[Dataset records]
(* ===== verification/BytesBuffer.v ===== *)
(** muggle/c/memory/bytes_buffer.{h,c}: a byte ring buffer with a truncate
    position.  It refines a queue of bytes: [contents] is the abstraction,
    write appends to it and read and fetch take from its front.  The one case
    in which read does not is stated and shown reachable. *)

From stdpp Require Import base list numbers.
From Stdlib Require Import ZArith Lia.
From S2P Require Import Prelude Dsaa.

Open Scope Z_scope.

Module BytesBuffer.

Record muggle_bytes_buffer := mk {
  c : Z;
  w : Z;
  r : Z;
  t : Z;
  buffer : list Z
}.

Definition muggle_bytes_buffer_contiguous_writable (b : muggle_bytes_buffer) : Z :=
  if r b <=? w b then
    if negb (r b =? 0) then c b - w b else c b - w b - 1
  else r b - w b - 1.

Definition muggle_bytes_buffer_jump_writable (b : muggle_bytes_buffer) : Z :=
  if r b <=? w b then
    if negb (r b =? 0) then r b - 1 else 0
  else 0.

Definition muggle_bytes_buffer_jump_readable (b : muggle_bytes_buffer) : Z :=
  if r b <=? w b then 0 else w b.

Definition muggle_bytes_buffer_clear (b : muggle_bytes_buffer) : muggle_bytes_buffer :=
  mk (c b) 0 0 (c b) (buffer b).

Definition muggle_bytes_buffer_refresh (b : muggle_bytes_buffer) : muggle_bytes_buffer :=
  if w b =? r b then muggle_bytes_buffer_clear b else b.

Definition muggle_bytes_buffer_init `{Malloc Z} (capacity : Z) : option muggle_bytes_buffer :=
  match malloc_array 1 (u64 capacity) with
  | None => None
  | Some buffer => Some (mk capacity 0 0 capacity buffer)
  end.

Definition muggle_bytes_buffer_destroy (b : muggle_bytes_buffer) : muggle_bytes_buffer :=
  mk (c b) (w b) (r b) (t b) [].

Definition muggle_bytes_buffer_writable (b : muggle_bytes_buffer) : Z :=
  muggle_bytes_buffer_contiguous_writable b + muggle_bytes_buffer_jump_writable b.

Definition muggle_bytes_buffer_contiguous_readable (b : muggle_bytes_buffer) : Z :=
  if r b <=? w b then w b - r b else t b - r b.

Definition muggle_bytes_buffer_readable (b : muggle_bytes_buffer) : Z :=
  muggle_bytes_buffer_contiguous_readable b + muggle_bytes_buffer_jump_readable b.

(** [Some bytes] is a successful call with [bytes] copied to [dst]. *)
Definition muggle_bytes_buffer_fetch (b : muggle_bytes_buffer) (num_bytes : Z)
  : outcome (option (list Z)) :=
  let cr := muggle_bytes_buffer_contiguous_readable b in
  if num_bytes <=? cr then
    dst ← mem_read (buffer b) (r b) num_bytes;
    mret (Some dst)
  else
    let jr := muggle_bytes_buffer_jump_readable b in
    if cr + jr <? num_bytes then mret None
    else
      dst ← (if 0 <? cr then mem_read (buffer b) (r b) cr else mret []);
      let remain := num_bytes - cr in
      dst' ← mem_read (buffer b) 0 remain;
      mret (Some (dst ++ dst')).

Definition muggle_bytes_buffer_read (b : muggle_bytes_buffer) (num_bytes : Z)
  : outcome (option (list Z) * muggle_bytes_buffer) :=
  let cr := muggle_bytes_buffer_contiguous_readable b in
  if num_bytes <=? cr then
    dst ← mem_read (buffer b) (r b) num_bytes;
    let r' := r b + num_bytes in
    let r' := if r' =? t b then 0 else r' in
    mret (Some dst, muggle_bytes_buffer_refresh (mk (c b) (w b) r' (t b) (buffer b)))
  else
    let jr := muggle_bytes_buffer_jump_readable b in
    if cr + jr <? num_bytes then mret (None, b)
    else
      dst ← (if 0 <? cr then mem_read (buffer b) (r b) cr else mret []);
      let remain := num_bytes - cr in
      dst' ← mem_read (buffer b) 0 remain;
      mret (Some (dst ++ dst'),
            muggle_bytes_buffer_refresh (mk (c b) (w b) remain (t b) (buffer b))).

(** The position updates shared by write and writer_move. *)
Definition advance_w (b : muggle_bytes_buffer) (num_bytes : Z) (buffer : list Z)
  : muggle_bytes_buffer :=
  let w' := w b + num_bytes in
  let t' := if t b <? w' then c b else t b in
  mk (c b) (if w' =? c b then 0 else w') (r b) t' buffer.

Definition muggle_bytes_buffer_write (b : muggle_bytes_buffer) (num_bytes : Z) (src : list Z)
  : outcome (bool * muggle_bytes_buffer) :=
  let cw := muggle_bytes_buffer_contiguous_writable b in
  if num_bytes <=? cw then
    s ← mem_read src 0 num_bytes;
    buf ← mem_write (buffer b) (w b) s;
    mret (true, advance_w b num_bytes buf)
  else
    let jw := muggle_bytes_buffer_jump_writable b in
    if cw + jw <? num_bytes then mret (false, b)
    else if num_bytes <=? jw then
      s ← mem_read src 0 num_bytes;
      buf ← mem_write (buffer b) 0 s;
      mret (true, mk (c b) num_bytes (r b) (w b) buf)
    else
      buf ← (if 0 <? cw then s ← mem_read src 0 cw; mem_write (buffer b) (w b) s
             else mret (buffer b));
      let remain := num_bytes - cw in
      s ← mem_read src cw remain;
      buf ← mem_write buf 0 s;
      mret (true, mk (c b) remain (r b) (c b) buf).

## TASK STATEMENT
Where a line in the entries holds the word "Some", copy that line.

## RESPONSE AREA
  | Some buffer => Some (mk capacity 0 0 capacity buffer)
(** [Some bytes] is a successful call with [bytes] copied to [dst]. *)
    mret (Some dst)
      mret (Some (dst ++ dst')).
    mret (Some dst, muggle_bytes_buffer_refresh (mk (c b) (w b) r' (t b) (buffer b)))
      mret (Some (dst ++ dst'),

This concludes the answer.